→ **Stored data**:
(* ===== verification/Sched.v ===== *)
(** * The scheduler: [kernel/sched/sched.c], blocking and waking

    [do_scheduler] saves the registers of the current process, calls
    [scheduler] and restores those of the process it selected; a function that
    calls it in tail position is modelled up to that switch, the new
    [current_running] being the process that continues.  The TLB is cleared at
    every switch by inline assembly, which [Inline] models. *)

From S2P Require Import Prelude CString Printk Queue Kstate.

(** ** Priority bounds *)

Definition clamp_priority (priority : Z) : Z :=
  if MAX_PRIORITY_NUM <=? priority then MAX_PRIORITY_NUM - 1 else priority.

Definition increase_priority_upper_bound (s : kstate) (priority : Z) : outcome kstate :=
  let priority := clamp_priority priority in
  b ← aget (ready_bound s) priority;
  t ← aset (ready_bound s) priority (u32 (b + PRIORITY_FACTOR * (priority + 1)));
  Ok (s <| ready_bound := t |>).

Definition decrease_priority_upper_bound (s : kstate) (priority : Z) : outcome kstate :=
  let priority := clamp_priority priority in
  let decreament := PRIORITY_FACTOR * (priority + 1) in
  b ← aget (ready_bound s) priority;
  t ← aset (ready_bound s) priority (if b <? decreament then 0 else b - decreament);
  Ok (s <| ready_bound := t |>).

(** ** Waking *)

Definition invoke_blocked_proc (s : kstate) (proc : option pid) : outcome kstate :=
  match proc with
  | None => Ok s
  | Some p =>
      s ← upd_proc s proc (λ x, x <| status := TASK_RUNNING |>);
      x ← get_pcb s proc;
      s ← increase_priority_upper_bound s (priority x);
      q ← ready_q (priority x);
      k_push_if_not_exist s q p
  end.

Definition check_sleeping (s : kstate) : outcome kstate :=
  let cur_time := time_elapsed s in
  match head (get_queue s QBlock) with
  | None => Ok s
  | Some _ =>
      blk_top ← get_pcb s (head (get_queue s QBlock));
      if awake_time blk_top <? cur_time then
        '(proc, s) ← k_dequeue s QBlock;
        s ← upd_proc s proc (λ x, x <| awake_time := 0 |>);
        invoke_blocked_proc s proc
      else Ok s
  end.

Definition check_net_recv (s : kstate) : outcome kstate :=
  let proc := head (get_queue s QRecv) in
  match proc with
  | None => Ok s
  | Some _ =>
      x ← get_pcb s proc;
      d ← deref (waiting_desc x);
      w ← (match tdes0 s !! d with Some w => Ok w | None => Fault BadPointer end);
      if Z.land w 0x80000000 =? 0 then
        '(_, s) ← k_dequeue s QRecv;
        invoke_blocked_proc s proc
      else Ok s
  end.

(** ** Selection of the next process *)

(** [while (this_index < MAX && counter[this_index] >= bound[this_index]) ++this_index;]
    at most six rounds, as [this_index] starts at -1 or above. *)
Fixpoint skip_exhausted (fuel : nat) (s : kstate) (this_index : Z) : outcome Z :=
  match fuel with
  | O => OutOfFuel
  | S fuel =>
      if this_index <? MAX_PRIORITY_NUM then
        c ← aget (ready_counter s) this_index;
        b ← aget (ready_bound s) this_index;
        if b <=? c then skip_exhausted fuel s (this_index + 1) else Ok this_index
      else Ok this_index
  end.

→ **Problem description**: Will you return exactly the lines above from the one with "match head (get_queue s QBlock) with" down to the one with "if b <=? c then", counting both as part of the range?

→ **Exercise output**:
  match head (get_queue s QBlock) with
  | None => Ok s
  | Some _ =>
      blk_top ← get_pcb s (head (get_queue s QBlock));
      if awake_time blk_top <? cur_time then
        '(proc, s) ← k_dequeue s QBlock;
        s ← upd_proc s proc (λ x, x <| awake_time := 0 |>);
        invoke_blocked_proc s proc
      else Ok s
  end.

Definition check_net_recv (s : kstate) : outcome kstate :=
  let proc := head (get_queue s QRecv) in
  match proc with
  | None => Ok s
  | Some _ =>
      x ← get_pcb s proc;
      d ← deref (waiting_desc x);
      w ← (match tdes0 s !! d with Some w => Ok w | None => Fault BadPointer end);
      if Z.land w 0x80000000 =? 0 then
        '(_, s) ← k_dequeue s QRecv;
        invoke_blocked_proc s proc
      else Ok s
  end.

(** ** Selection of the next process *)

(** [while (this_index < MAX && counter[this_index] >= bound[this_index]) ++this_index;]
    at most six rounds, as [this_index] starts at -1 or above. *)
Fixpoint skip_exhausted (fuel : nat) (s : kstate) (this_index : Z) : outcome Z :=
  match fuel with
  | O => OutOfFuel
  | S fuel =>
      if this_index <? MAX_PRIORITY_NUM then
        c ← aget (ready_counter s) this_index;
        b ← aget (ready_bound s) this_index;
        if b <=? c then skip_exhausted fuel s (this_index + 1) else Ok this_index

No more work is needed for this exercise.